**WHAT THE EXERCISE ASKS:**
Start at the line below containing "assert (H0 : forall" and stop at the line containing "Lemma exit_restores (E". Repeat every line of that stretch exactly, and nothing outside it.

**Dataset entries:**

******************************

(** The entry into fullscreen, node by node: each of the four nodes has
    its styles applied, and its snapshot is the one taken of it before;
    one more live listener sits on the editor. *)
Lemma _goFullscreen_nodes (E : env) (st : state) :
  exists st1,
    _goFullscreen E st = Ok st1 /\
    (dom st1 N_element
     = _applyStyles (dom st N_element)
         (element_styles E (_getStyle (dom st N_editor) "background-color")) /\
     dom st1 N_iframeElement
     = _applyStyles (dom st N_iframeElement) (iframeElement_styles E) /\
     dom st1 N_editorIframe
     = _applyStyles (dom st N_editorIframe) (frame_styles E "left") /\
     dom st1 N_previewerIframe
     = _applyStyles (dom st N_previewerIframe) (frame_styles E "right")) /\
    (_elementStates st1 !! "element"
     = Some (_saveStyleState (dom st N_element) "save"
               (element_styles E (_getStyle (dom st N_editor) "background-color"))).2 /\
     _elementStates st1 !! "iframeElement"
     = Some (_saveStyleState (dom st N_iframeElement) "save" (iframeElement_styles E)).2 /\
     _elementStates st1 !! "editorIframe"
     = Some (_saveStyleState (dom st N_editorIframe) "save" (frame_styles E "left")).2 /\
     _elementStates st1 !! "previewerIframe"
     = Some (_saveStyleState (dom st N_previewerIframe) "save" (frame_styles E "right")).2) /\
    live_keyup st1 = S (live_keyup st) /\
    events st1 = events st /\
    calls st1 = (calls st ++ preview_calls st)%list.
Proof.
  unfold _goFullscreen. cbv zeta.
  match goal with
  | |- context [preview E (ArgBool true) false ?X] =>
      set (st0 := X);
      destruct (preview_spec E (ArgBool true) false st0)
        as (st' & Hrun & _ & Hdom & _ & _ & _ & Hev & _ & _ & Hel & _ & _ & Hlive)
  end.
  pose proof (preview_invokes _ _ _ _ _ Hrun) as Hcalls.
  cbn zeta in Hdom. rewrite Hrun. cbn [mbind result_bind].
  eexists. split; [reflexivity|].
  cbn [dom _elementStates set_live_keyup live_keyup events calls].
  rewrite Hel, Hev, Hlive, Hcalls, !Hdom by discriminate.
  assert (Hst0 :
    (dom st0 N_element
     = _applyStyles (dom st N_element)
         (element_styles E (_getStyle (dom st N_editor) "background-color")) /\
     dom st0 N_iframeElement
     = _applyStyles (dom st N_iframeElement) (iframeElement_styles E) /\
     dom st0 N_editorIframe
     = _applyStyles (dom st N_editorIframe) (frame_styles E "left") /\
     dom st0 N_previewerIframe
     = _applyStyles (dom st N_previewerIframe) (frame_styles E "right")) /\
    (_elementStates st0 !! "element"
     = Some (_saveStyleState (dom st N_element) "save"
               (element_styles E (_getStyle (dom st N_editor) "background-color"))).2 /\
     _elementStates st0 !! "iframeElement"
     = Some (_saveStyleState (dom st N_iframeElement) "save" (iframeElement_styles E)).2 /\
     _elementStates st0 !! "editorIframe"
     = Some (_saveStyleState (dom st N_editorIframe) "save" (frame_styles E "left")).2 /\
     _elementStates st0 !! "previewerIframe"
     = Some (_saveStyleState (dom st N_previewerIframe) "save" (frame_styles E "right")).2)).
  { clear. subst st0. unfold element_styles, iframeElement_styles, frame_styles.
    destruct (nativeFs E); cbn [negb];
      rewrite ?update_node_states, ?save_styles_states;
      repeat first [ rewrite save_styles_dom_eq
                   | rewrite save_styles_dom_ne by discriminate
                   | rewrite update_node_dom_ne by discriminate
                   | rewrite lookup_insert_eq
                   | rewrite lookup_insert_ne by discriminate ];
      cbn [dom set_eeState]; repeat split. }
  destruct Hst0 as (Hnodes & Hstates). split; [exact Hnodes|]. split; [exact Hstates|].
  subst st0. destruct (nativeFs E); repeat split.
Qed.

(** The entry leaves every node under the style sheets it was under. *)
Lemma _goFullscreen_sheet (E : env) (st st1 : state) :
  _goFullscreen E st = Ok st1 -> forall n, sheet (dom st1 n) = sheet (dom st n).
Proof.
  unfold _goFullscreen. cbv zeta.
  match goal with
  | |- context [preview E (ArgBool true) false ?X] =>
      set (st0 := X);
      destruct (preview_spec E (ArgBool true) false st0) as (st' & Hrun & _ & Hdom & Hw & Hp & _)
  end.
  rewrite Hrun. cbn [mbind result_bind]. intros [= <-] n. cbn [dom set_live_keyup].
  cbn zeta in Hdom.
  assert (H0 : forall n, sheet (dom st0 n) = sheet (dom st n)).
  { clear. subst st0. intros n. destruct (nativeFs E); cbn [negb]; destruct n;
      repeat first [ rewrite save_styles_dom_eq
                   | rewrite save_styles_dom_ne by discriminate
                   | rewrite update_node_dom_eq
                   | rewrite update_node_dom_ne by discriminate ];
      rewrite ?sheet_applied; reflexivity. }
  destruct (decide (n = N_wrapper)) as [->|Hnw]; [rewrite Hw; exact (H0 _)|].
  destruct (decide (n = N_previewer)) as [->|Hnp]; [rewrite Hp; exact (H0 _)|].
  rewrite (Hdom n Hnw Hnp). apply H0.
Qed.

Lemma px_not_blank (t : string) : String.eqb (px t) "" = false.
Proof. unfold px. destruct t; reflexivity. Qed.

(** What the entry leaves in the properties that have one key. *)
Lemma _goFullscreen_layout (E : env) (st : state) :
  exists st1,
    _goFullscreen E st = Ok st1 /\
    _getStyle (dom st1 N_editorIframe) "display" = "block" /\
    _getStyle (dom st1 N_previewerIframe) "display" = "block" /\
    _getStyle (dom st1 N_element) "position" = "fixed".
Proof.
  destruct (_goFullscreen_nodes E st) as (st1 & Hgo & (He & _ & Hed & Hpr) & _).
  exists st1. split; [exact Hgo|].
  rewrite He, Hed, Hpr, !getStyle_applied.
  unfold element_styles, frame_styles. named_compute. repeat split.
Qed.

(** The exit after an entry, and after anything done in between that
    keeps the snapshots and the style sheets: a property with one key,
    its own name, has the value it had before the entry. *)
Lemma exit_restores (E : env) (st st1 st2 : state) :
  _goFullscreen E st = Ok st1 ->
  _elementStates st2 = _elementStates st1 ->
  (forall n, sheet (dom st2 n) = sheet (dom st n)) ->
  (forall p, p ∈ ["position"; "top"; "left"; "width"; "height"] ->
     _getStyle (dom (_exitFullscreen E st2) N_element) p = _getStyle (dom st N_element) p) /\
  (forall p, p ∈ ["width"; "height"] ->
     _getStyle (dom (_exitFullscreen E st2) N_iframeElement) p
     = _getStyle (dom st N_iframeElement) p) /\
  (forall p, p ∈ ["width"; "height"; "display"] ->
     _getStyle (dom (_exitFullscreen E st2) N_editorIframe) p
     = _getStyle (dom st N_editorIframe) p /\
     _getStyle (dom (_exitFullscreen E st2) N_previewerIframe) p
     = _getStyle (dom st N_previewerIframe) p) /\
  _getStyle (dom (_exitFullscreen E st2) N_element) "z-index"
  = sheet (dom st N_element) "z-index".
Proof.
  intros Hgo Hel Hsheet.
  destruct (_goFullscreen_nodes E st) as (st1' & Hgo' & _ & (Se & Si & Sed & Spr) & _).
  rewrite Hgo in Hgo'. injection Hgo' as <-.
  destruct (_exitFullscreen_nodes E st2) as (-> & -> & -> & -> & _).
  rewrite Hel, Se, Si, Sed, Spr. cbn [default from_option id].
  unfold element_styles, iframeElement_styles, frame_styles.
  split; [|split; [|split]].
  - intros p Hp. rewrite apply_snapshot by apply Hsheet.
    repeat (apply elem_of_cons in Hp as [-> | Hp]; [named_compute; reflexivity|]).
    apply elem_of_nil in Hp. contradiction.
  - intros p Hp. rewrite apply_snapshot by apply Hsheet.
    repeat (apply elem_of_cons in Hp as [-> | Hp]; [named_compute; reflexivity|]).
    apply elem_of_nil in Hp. contradiction.
  - intros p Hp. rewrite !apply_snapshot by apply Hsheet.
    repeat (apply elem_of_cons in Hp as [-> | Hp]; [named_compute; split; reflexivity|]).
    apply elem_of_nil in Hp. contradiction.
  - rewrite apply_snapshot by apply Hsheet. named_compute. reflexivity.
Qed.

(** X13: entering fullscreen and leaving it restores the layout, but for
    the z-index of the container. The entry returns and displays both
    frames; after the exit the position, the offsets and the size of the
    container, the size of the outer frame, and the size and the display
    of the two inner frames have the values they had before the entry.
    The container was given its z-index under two keys, [z-index] and
    [zIndex]; under the second [_getStyle] read the blank string, which
    the exit assigns last: the container ends with the z-index of the
    style sheets, whatever it had before the entry. *)
Theorem fullscreen_restores_styles (E : env) (st : state) :
  exists st1,
    _goFullscreen E st = Ok st1 /\
    _getStyle (dom st1 N_editorIframe) "display" = "block" /\
    _getStyle (dom st1 N_previewerIframe) "display" = "block" /\
    (forall p, p ∈ ["position"; "top"; "left"; "width"; "height"] ->
       _getStyle (dom (_exitFullscreen E st1) N_element) p
       = _getStyle (dom st N_element) p) /\
    (forall p, p ∈ ["width"; "height"] ->
       _getStyle (dom (_exitFullscreen E st1) N_iframeElement) p
       = _getStyle (dom st N_iframeElement) p) /\
    (forall p, p ∈ ["width"; "height"; "display"] ->
       _getStyle (dom (_exitFullscreen E st1) N_editorIframe) p
       = _getStyle (dom st N_editorIframe) p /\
       _getStyle (dom (_exitFullscreen E st1) N_previewerIframe) p
       = _getStyle (dom st N_previewerIframe) p) /\
    _getStyle (dom (_exitFullscreen E st1) N_element) "z-index"
    = sheet (dom st N_element) "z-index".
Proof.
  destruct (_goFullscreen_layout E st) as (st1 & Hgo & Hd1 & Hd2 & _).
  exists st1. split; [exact Hgo|]. split; [exact Hd1|]. split; [exact Hd2|].
  apply (exit_restores E st st1 st1 Hgo eq_refl).
  apply (_goFullscreen_sheet E st st1 Hgo).
Qed.

(** X14: a second entry before the exit overwrites the snapshots with the
    fullscreen layout itself: the exit then leaves both frames displayed
    and the container fixed, whatever the styles were before the first
    entry. *)
Theorem second_entry_loses_styles (E : env) (st : state) :
  exists st1 st2,
    _goFullscreen E st = Ok st1 /\
    _goFullscreen E st1 = Ok st2 /\
    _getStyle (dom (_exitFullscreen E st2) N_editorIframe) "display" = "block" /\
    _getStyle (dom (_exitFullscreen E st2) N_previewerIframe) "display" = "block" /\
    _getStyle (dom (_exitFullscreen E st2) N_element) "position" = "fixed".
Proof.
  destruct (_goFullscreen_layout E st) as (st1 & Hgo1 & Hd1 & Hd2 & Hpos).
  destruct (_goFullscreen_layout E st1) as (st2 & Hgo2 & _).
  exists st1, st2. split; [exact Hgo1|]. split; [exact Hgo2|].
  destruct (exit_restores E st1 st2 st2 Hgo2 eq_refl (_goFullscreen_sheet E st1 st2 Hgo2))
    as (He & _ & Hf & _).
  assert (Hin1 : "display" ∈ ["width"; "height"; "display"])
    by (rewrite !elem_of_cons; auto).
  assert (Hin2 : "position" ∈ ["position"; "top"; "left"; "width"; "height"])
    by (rewrite !elem_of_cons; auto).
  destruct (Hf "display" Hin1) as (Hf1 & Hf2).
  rewrite Hf1, Hf2, (He "position" Hin2).
  auto.
Qed.

Lemma step_isInEdit (E : env) (t : transition) (st st' : state) :
  step E t st = Ok st' -> _isInEdit st' = _isInEdit st.
Proof.
  destruct t; cbn [step]; intros Hstep.
  - destruct (preview_spec E ArgUndefined false st)
      as (st1 & H & _ & _ & _ & _ & _ & _ & _ & Hin & _).
    rewrite H in Hstep. injection Hstep as <-. exact Hin.
  - destruct (edit_spec st) as (st1 & H & _ & Hin & _).
    rewrite H in Hstep. injection Hstep as <-. exact Hin.
  - destruct (_goFullscreen_spec E st) as (st1 & H & _ & Hin & _).
    rewrite H in Hstep. injection Hstep as <-. exact Hin.
  - injection Hstep as <-. apply _exitFullscreen_spec.
Qed.

Lemma run_isInEdit (E : env) (ts : list transition) :
  forall st st', run E ts st = Ok st' -> _isInEdit st' = _isInEdit st.
Proof.
  induction ts as [|t ts IH]; intros st st'; cbn [run].
  - intros [= <-]. reflexivity.
  - destruct (step E t st) as [st1|e] eqn:Hstep; cbn [mbind result_bind]; [|discriminate].
    intros Hrun. rewrite (IH _ _ Hrun). exact (step_isInEdit _ _ _ _ Hstep).
Qed.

******************************

**EXERCISE RESULT:**
  assert (H0 : forall n, sheet (dom st0 n) = sheet (dom st n)).
  { clear. subst st0. intros n. destruct (nativeFs E); cbn [negb]; destruct n;
      repeat first [ rewrite save_styles_dom_eq
                   | rewrite save_styles_dom_ne by discriminate
                   | rewrite update_node_dom_eq
                   | rewrite update_node_dom_ne by discriminate ];
      rewrite ?sheet_applied; reflexivity. }
  destruct (decide (n = N_wrapper)) as [->|Hnw]; [rewrite Hw; exact (H0 _)|].
  destruct (decide (n = N_previewer)) as [->|Hnp]; [rewrite Hp; exact (H0 _)|].
  rewrite (Hdom n Hnw Hnp). apply H0.
Qed.

Lemma px_not_blank (t : string) : String.eqb (px t) "" = false.
Proof. unfold px. destruct t; reflexivity. Qed.

(** What the entry leaves in the properties that have one key. *)
Lemma _goFullscreen_layout (E : env) (st : state) :
  exists st1,
    _goFullscreen E st = Ok st1 /\
    _getStyle (dom st1 N_editorIframe) "display" = "block" /\
    _getStyle (dom st1 N_previewerIframe) "display" = "block" /\
    _getStyle (dom st1 N_element) "position" = "fixed".
Proof.
  destruct (_goFullscreen_nodes E st) as (st1 & Hgo & (He & _ & Hed & Hpr) & _).
  exists st1. split; [exact Hgo|].
  rewrite He, Hed, Hpr, !getStyle_applied.
  unfold element_styles, frame_styles. named_compute. repeat split.
Qed.

(** The exit after an entry, and after anything done in between that
    keeps the snapshots and the style sheets: a property with one key,
    its own name, has the value it had before the entry. *)
Lemma exit_restores (E : env) (st st1 st2 : state) :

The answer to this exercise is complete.